*** INPUT MATERIAL ***

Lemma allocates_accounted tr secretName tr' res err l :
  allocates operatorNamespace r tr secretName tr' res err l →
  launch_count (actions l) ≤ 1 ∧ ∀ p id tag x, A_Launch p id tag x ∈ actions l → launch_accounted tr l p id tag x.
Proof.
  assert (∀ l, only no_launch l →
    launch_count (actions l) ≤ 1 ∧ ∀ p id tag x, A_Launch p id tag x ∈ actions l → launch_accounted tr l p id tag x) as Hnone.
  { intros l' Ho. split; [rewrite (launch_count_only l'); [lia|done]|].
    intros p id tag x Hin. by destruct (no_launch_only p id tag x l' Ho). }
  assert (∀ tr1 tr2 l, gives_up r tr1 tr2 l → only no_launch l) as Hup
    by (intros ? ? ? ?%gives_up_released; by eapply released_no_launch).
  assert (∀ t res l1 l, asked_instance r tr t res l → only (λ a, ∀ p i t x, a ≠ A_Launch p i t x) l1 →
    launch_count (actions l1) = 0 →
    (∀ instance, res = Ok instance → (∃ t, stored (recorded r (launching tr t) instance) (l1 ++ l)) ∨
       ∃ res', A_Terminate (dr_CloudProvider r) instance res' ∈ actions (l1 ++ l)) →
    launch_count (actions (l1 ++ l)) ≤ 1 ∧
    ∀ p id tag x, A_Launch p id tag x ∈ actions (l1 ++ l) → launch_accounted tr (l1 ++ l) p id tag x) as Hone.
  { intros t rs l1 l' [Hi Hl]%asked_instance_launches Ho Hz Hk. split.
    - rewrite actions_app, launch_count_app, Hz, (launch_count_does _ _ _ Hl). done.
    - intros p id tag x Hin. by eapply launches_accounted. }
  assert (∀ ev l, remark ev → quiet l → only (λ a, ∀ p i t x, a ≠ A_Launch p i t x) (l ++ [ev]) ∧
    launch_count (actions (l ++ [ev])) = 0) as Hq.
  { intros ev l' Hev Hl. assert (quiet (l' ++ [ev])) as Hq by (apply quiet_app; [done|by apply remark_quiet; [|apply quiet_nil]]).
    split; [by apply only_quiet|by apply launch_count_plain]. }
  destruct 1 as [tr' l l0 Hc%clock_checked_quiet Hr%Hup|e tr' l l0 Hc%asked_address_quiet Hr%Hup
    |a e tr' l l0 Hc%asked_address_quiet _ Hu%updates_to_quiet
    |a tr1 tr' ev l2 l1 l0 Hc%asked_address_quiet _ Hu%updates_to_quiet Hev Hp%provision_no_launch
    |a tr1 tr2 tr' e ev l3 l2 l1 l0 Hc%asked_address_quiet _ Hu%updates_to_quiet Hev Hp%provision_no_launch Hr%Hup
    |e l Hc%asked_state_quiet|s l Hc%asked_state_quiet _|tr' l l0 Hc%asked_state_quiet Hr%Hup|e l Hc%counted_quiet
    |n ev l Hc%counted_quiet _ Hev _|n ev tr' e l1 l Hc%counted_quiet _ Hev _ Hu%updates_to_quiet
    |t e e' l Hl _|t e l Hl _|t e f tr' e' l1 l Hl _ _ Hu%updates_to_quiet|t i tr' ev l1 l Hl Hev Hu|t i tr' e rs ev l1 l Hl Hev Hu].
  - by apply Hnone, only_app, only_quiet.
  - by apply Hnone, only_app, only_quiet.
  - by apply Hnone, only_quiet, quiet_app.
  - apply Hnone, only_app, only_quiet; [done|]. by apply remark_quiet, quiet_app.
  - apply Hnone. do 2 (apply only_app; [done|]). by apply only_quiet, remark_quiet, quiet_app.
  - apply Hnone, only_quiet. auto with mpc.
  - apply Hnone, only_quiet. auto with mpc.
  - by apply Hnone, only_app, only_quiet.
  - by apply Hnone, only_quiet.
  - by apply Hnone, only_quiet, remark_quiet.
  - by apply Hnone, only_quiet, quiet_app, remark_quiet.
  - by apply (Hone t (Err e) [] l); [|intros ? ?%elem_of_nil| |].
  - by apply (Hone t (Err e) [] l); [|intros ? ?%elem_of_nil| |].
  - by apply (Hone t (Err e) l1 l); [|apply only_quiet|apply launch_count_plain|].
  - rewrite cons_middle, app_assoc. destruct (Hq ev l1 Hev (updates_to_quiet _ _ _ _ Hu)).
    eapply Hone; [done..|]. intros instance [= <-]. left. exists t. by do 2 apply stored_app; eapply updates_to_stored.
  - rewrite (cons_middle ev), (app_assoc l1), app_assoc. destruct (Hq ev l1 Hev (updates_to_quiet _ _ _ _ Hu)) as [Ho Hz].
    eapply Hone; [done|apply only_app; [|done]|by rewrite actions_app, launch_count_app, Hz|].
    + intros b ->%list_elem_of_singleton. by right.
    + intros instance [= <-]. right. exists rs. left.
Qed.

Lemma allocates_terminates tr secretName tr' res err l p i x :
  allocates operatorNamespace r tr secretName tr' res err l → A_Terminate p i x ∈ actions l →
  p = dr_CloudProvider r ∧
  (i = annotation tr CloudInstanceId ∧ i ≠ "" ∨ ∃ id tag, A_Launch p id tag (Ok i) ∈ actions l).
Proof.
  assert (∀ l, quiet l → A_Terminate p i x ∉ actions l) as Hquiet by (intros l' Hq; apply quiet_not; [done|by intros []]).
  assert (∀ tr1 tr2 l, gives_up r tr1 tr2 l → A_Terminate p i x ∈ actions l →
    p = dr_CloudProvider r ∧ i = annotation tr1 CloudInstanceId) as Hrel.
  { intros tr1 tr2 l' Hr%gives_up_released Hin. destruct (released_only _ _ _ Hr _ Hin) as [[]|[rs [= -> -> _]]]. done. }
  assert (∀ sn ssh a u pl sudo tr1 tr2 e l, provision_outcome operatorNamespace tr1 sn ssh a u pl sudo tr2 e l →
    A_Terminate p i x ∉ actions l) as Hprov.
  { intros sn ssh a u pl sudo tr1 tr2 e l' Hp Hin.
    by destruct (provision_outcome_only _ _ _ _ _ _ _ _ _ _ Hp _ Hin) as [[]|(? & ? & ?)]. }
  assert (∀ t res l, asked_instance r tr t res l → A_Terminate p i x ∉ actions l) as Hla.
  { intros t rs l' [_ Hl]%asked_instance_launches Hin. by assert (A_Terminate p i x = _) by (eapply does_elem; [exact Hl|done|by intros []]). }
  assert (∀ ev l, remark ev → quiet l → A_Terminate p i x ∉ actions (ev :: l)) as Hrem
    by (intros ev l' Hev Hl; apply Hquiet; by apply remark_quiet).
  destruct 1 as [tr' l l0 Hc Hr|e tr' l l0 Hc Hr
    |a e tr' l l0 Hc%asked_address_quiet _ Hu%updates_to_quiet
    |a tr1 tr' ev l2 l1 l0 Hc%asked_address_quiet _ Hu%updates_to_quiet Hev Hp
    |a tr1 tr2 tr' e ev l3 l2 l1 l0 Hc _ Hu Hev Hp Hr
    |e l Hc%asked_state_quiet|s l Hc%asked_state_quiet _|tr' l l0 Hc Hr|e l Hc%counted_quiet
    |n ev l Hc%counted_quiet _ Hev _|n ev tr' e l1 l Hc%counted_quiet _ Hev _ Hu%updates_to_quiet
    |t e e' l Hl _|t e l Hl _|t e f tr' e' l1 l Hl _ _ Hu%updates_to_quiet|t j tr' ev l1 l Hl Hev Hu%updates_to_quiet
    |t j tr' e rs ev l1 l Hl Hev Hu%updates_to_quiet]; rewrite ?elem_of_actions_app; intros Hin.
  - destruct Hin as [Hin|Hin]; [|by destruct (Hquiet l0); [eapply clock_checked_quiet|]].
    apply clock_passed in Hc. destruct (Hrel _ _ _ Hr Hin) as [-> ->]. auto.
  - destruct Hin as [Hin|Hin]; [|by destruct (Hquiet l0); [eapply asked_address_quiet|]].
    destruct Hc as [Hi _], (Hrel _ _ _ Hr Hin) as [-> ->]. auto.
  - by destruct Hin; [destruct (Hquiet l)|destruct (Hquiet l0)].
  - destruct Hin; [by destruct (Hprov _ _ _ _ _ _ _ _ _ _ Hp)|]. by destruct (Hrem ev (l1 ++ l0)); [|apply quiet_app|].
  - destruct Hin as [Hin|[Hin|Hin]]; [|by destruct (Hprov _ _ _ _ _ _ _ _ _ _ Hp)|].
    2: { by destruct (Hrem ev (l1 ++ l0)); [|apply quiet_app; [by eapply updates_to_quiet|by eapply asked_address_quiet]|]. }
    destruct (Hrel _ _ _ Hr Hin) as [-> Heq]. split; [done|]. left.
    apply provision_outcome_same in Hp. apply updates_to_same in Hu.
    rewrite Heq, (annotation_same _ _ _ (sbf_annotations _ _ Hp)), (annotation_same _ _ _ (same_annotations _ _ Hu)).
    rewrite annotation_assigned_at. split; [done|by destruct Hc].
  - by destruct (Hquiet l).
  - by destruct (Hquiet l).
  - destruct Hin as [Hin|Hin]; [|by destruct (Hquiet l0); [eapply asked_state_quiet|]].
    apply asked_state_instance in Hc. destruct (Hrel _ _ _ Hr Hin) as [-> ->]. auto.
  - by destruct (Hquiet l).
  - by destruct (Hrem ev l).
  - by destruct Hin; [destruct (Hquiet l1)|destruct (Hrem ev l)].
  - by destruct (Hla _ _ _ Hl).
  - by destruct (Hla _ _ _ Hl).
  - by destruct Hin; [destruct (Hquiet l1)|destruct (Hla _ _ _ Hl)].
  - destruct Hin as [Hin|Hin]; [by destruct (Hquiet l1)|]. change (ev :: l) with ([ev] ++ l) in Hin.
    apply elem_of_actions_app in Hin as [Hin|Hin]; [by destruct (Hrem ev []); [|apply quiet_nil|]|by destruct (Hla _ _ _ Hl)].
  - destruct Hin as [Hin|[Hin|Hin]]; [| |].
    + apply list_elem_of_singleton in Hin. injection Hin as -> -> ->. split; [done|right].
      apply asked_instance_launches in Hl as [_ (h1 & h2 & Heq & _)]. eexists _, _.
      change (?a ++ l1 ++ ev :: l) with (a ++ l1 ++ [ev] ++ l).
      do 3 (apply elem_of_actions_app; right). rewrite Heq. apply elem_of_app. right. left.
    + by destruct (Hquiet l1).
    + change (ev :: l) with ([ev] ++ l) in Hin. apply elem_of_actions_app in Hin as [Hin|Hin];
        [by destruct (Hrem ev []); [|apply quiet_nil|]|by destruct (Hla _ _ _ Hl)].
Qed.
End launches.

*** End of INPUT MATERIAL ***
*** INPUT MATERIAL ***

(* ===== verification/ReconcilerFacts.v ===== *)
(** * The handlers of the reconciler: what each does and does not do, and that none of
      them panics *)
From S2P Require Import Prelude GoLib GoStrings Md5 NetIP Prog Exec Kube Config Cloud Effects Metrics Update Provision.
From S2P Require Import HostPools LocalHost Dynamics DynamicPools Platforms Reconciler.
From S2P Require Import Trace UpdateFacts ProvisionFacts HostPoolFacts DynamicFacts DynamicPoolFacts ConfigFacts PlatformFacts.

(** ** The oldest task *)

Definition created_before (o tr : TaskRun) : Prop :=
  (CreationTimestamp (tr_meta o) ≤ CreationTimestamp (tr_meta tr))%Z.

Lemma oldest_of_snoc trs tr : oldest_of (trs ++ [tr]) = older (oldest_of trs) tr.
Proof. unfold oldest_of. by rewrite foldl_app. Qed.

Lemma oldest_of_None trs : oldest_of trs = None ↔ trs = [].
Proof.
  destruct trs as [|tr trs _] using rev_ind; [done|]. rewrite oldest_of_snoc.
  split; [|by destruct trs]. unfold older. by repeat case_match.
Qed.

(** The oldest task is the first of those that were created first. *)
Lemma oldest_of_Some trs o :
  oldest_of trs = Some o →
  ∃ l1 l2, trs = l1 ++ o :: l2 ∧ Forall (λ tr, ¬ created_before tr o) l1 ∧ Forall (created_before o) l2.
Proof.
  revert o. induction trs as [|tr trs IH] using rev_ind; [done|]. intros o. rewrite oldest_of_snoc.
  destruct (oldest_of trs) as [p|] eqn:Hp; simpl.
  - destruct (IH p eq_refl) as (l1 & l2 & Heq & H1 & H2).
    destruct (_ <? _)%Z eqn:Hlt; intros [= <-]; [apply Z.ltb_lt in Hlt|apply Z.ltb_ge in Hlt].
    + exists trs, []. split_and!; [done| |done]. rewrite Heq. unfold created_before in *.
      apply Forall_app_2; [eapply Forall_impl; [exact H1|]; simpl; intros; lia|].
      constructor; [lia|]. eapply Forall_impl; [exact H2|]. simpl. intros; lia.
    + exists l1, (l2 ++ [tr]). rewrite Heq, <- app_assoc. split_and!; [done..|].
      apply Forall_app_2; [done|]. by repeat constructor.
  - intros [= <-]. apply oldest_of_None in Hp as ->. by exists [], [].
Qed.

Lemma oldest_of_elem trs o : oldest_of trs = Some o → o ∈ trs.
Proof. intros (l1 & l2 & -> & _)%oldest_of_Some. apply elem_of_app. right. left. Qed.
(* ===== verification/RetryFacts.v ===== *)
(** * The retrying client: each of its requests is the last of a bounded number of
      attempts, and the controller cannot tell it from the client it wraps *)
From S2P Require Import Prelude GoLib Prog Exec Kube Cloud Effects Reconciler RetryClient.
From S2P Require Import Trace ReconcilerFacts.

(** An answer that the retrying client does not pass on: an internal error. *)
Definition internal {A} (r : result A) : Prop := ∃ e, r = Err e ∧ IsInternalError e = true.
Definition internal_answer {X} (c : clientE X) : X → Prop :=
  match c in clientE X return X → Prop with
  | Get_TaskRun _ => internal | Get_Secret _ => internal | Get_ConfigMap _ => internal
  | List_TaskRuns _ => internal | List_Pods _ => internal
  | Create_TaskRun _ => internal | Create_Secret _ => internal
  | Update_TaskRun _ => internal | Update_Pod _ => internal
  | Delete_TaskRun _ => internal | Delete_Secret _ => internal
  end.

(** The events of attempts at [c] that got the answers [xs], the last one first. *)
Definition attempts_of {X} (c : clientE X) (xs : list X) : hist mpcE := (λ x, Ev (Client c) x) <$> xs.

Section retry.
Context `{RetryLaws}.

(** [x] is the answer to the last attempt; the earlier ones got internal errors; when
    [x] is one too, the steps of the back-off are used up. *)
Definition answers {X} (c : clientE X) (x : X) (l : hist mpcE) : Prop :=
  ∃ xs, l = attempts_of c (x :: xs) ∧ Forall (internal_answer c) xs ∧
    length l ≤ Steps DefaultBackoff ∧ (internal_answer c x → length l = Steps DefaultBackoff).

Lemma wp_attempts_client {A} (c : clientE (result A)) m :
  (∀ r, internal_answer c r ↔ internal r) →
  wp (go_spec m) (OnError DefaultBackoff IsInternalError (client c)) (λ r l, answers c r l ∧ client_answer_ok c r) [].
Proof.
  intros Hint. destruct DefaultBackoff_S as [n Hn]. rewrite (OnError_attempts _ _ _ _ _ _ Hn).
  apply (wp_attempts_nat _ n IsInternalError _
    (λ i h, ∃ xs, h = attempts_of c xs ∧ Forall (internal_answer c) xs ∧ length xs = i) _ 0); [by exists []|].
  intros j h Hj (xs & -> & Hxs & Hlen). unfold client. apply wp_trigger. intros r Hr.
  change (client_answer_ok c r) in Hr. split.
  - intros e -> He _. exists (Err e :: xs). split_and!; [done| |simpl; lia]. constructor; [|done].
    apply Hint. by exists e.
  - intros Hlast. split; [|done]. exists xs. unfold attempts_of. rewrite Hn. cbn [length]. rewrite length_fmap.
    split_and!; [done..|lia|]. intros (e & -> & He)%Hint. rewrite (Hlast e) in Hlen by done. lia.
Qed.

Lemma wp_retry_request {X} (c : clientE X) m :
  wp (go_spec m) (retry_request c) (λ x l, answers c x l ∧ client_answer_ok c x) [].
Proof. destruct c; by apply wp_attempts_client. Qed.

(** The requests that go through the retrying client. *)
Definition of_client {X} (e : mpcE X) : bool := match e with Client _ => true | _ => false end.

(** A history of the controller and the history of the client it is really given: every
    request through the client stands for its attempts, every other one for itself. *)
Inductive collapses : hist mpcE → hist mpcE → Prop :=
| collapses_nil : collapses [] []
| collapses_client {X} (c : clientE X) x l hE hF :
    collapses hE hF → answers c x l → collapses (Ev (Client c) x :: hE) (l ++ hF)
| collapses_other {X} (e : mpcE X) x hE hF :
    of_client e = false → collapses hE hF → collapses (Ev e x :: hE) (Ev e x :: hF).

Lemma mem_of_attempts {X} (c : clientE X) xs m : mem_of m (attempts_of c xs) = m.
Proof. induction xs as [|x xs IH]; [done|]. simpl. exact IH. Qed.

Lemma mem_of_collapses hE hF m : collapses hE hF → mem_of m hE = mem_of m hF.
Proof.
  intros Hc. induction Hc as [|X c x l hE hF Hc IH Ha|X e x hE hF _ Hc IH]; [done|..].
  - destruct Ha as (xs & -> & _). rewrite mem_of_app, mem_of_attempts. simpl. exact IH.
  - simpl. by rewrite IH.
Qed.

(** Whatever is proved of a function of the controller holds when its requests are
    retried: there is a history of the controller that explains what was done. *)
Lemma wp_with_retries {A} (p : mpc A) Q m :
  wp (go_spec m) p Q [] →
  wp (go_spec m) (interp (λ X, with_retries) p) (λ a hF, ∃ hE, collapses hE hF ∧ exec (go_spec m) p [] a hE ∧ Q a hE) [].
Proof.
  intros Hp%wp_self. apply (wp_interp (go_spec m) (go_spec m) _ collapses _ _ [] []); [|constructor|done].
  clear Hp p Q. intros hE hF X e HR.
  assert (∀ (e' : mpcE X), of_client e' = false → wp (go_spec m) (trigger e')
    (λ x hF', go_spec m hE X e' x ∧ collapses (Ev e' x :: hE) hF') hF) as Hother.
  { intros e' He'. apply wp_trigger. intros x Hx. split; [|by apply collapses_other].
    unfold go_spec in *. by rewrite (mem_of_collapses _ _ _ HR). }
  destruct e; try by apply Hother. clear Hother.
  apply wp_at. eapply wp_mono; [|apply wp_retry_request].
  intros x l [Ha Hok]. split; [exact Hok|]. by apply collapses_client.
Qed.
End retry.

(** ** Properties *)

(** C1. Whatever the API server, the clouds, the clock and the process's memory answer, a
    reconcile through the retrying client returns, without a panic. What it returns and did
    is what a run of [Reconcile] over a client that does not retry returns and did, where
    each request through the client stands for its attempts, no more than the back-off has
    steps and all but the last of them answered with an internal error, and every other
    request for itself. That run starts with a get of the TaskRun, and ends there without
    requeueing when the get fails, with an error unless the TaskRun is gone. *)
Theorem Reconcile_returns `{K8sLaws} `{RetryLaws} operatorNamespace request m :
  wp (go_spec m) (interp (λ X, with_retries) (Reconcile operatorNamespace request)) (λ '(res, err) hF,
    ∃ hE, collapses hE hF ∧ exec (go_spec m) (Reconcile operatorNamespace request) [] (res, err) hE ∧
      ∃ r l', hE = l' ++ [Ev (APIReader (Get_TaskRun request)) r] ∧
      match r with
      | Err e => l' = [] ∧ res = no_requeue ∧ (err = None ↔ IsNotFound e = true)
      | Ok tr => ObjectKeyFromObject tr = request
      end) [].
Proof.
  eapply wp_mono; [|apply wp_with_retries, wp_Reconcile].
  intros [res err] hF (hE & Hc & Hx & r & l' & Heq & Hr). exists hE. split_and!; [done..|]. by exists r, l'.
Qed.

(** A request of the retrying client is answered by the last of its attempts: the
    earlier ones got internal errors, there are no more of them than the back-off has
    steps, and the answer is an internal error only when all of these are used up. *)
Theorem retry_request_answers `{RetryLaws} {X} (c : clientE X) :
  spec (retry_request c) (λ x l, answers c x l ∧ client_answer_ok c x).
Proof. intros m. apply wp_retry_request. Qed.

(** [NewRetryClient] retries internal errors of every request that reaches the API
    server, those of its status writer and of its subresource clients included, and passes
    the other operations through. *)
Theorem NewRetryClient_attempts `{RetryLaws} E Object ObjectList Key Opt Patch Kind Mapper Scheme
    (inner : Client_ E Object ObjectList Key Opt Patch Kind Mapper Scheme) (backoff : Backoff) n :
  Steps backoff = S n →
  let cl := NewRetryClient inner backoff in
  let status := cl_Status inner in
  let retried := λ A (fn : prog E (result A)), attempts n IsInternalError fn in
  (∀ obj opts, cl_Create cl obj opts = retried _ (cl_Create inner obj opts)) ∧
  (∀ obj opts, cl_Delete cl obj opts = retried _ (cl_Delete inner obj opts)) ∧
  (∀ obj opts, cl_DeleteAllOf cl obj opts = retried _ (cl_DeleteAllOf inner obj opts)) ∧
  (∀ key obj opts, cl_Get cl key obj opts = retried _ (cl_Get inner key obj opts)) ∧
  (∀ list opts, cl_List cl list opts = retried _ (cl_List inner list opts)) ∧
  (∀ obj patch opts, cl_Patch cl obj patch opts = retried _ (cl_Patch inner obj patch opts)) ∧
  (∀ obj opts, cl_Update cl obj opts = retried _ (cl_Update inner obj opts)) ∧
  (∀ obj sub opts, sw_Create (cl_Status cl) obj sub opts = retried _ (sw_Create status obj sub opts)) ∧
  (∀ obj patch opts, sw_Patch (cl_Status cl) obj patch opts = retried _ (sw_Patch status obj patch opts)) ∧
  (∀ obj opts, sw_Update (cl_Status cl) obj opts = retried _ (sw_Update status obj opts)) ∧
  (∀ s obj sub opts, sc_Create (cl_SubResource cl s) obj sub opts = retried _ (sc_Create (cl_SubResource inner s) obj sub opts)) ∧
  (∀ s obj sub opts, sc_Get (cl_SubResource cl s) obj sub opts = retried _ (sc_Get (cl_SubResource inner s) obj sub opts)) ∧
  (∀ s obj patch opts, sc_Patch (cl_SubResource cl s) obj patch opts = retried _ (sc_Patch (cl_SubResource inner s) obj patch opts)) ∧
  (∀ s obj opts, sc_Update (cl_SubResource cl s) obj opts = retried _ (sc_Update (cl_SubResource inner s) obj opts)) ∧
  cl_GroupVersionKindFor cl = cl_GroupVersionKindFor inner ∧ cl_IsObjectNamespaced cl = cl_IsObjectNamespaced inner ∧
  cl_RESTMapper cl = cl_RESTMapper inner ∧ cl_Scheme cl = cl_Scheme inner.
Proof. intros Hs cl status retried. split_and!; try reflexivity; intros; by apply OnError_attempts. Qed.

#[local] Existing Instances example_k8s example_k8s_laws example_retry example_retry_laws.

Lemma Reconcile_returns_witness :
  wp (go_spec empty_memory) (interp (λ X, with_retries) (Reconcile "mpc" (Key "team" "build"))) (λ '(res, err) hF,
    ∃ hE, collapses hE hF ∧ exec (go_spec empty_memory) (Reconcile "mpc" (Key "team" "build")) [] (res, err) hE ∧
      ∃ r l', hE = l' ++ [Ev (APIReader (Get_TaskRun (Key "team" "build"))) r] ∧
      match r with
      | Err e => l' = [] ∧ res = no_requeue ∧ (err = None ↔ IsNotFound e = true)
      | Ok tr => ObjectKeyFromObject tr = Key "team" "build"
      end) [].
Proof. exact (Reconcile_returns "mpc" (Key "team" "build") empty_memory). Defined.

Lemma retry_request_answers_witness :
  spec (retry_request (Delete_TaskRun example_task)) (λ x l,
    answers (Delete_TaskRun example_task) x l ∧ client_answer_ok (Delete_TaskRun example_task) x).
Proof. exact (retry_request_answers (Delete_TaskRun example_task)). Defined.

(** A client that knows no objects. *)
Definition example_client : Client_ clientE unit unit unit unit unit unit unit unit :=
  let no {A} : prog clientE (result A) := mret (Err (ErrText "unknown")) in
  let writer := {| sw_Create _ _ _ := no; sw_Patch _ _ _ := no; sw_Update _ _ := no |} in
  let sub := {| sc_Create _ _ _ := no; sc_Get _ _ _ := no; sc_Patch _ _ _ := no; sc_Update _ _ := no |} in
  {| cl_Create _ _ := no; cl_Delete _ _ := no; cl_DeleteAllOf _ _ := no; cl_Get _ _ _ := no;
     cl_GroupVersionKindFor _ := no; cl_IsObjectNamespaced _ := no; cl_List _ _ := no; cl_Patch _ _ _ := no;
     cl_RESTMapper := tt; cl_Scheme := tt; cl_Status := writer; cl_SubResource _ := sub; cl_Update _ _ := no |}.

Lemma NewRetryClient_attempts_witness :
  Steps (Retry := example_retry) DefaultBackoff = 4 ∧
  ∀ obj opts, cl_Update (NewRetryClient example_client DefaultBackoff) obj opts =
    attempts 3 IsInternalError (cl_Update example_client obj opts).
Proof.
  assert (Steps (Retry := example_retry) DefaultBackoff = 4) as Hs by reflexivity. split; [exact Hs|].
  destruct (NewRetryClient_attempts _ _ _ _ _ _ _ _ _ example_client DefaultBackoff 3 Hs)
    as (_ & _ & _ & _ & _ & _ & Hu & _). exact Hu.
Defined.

*** End of INPUT MATERIAL ***

Filter the data above down to lines with the word "Defined", and copy them.

Proof. exact (Reconcile_returns "mpc" (Key "team" "build") empty_memory). Defined.
Proof. exact (retry_request_answers (Delete_TaskRun example_task)). Defined.
Defined.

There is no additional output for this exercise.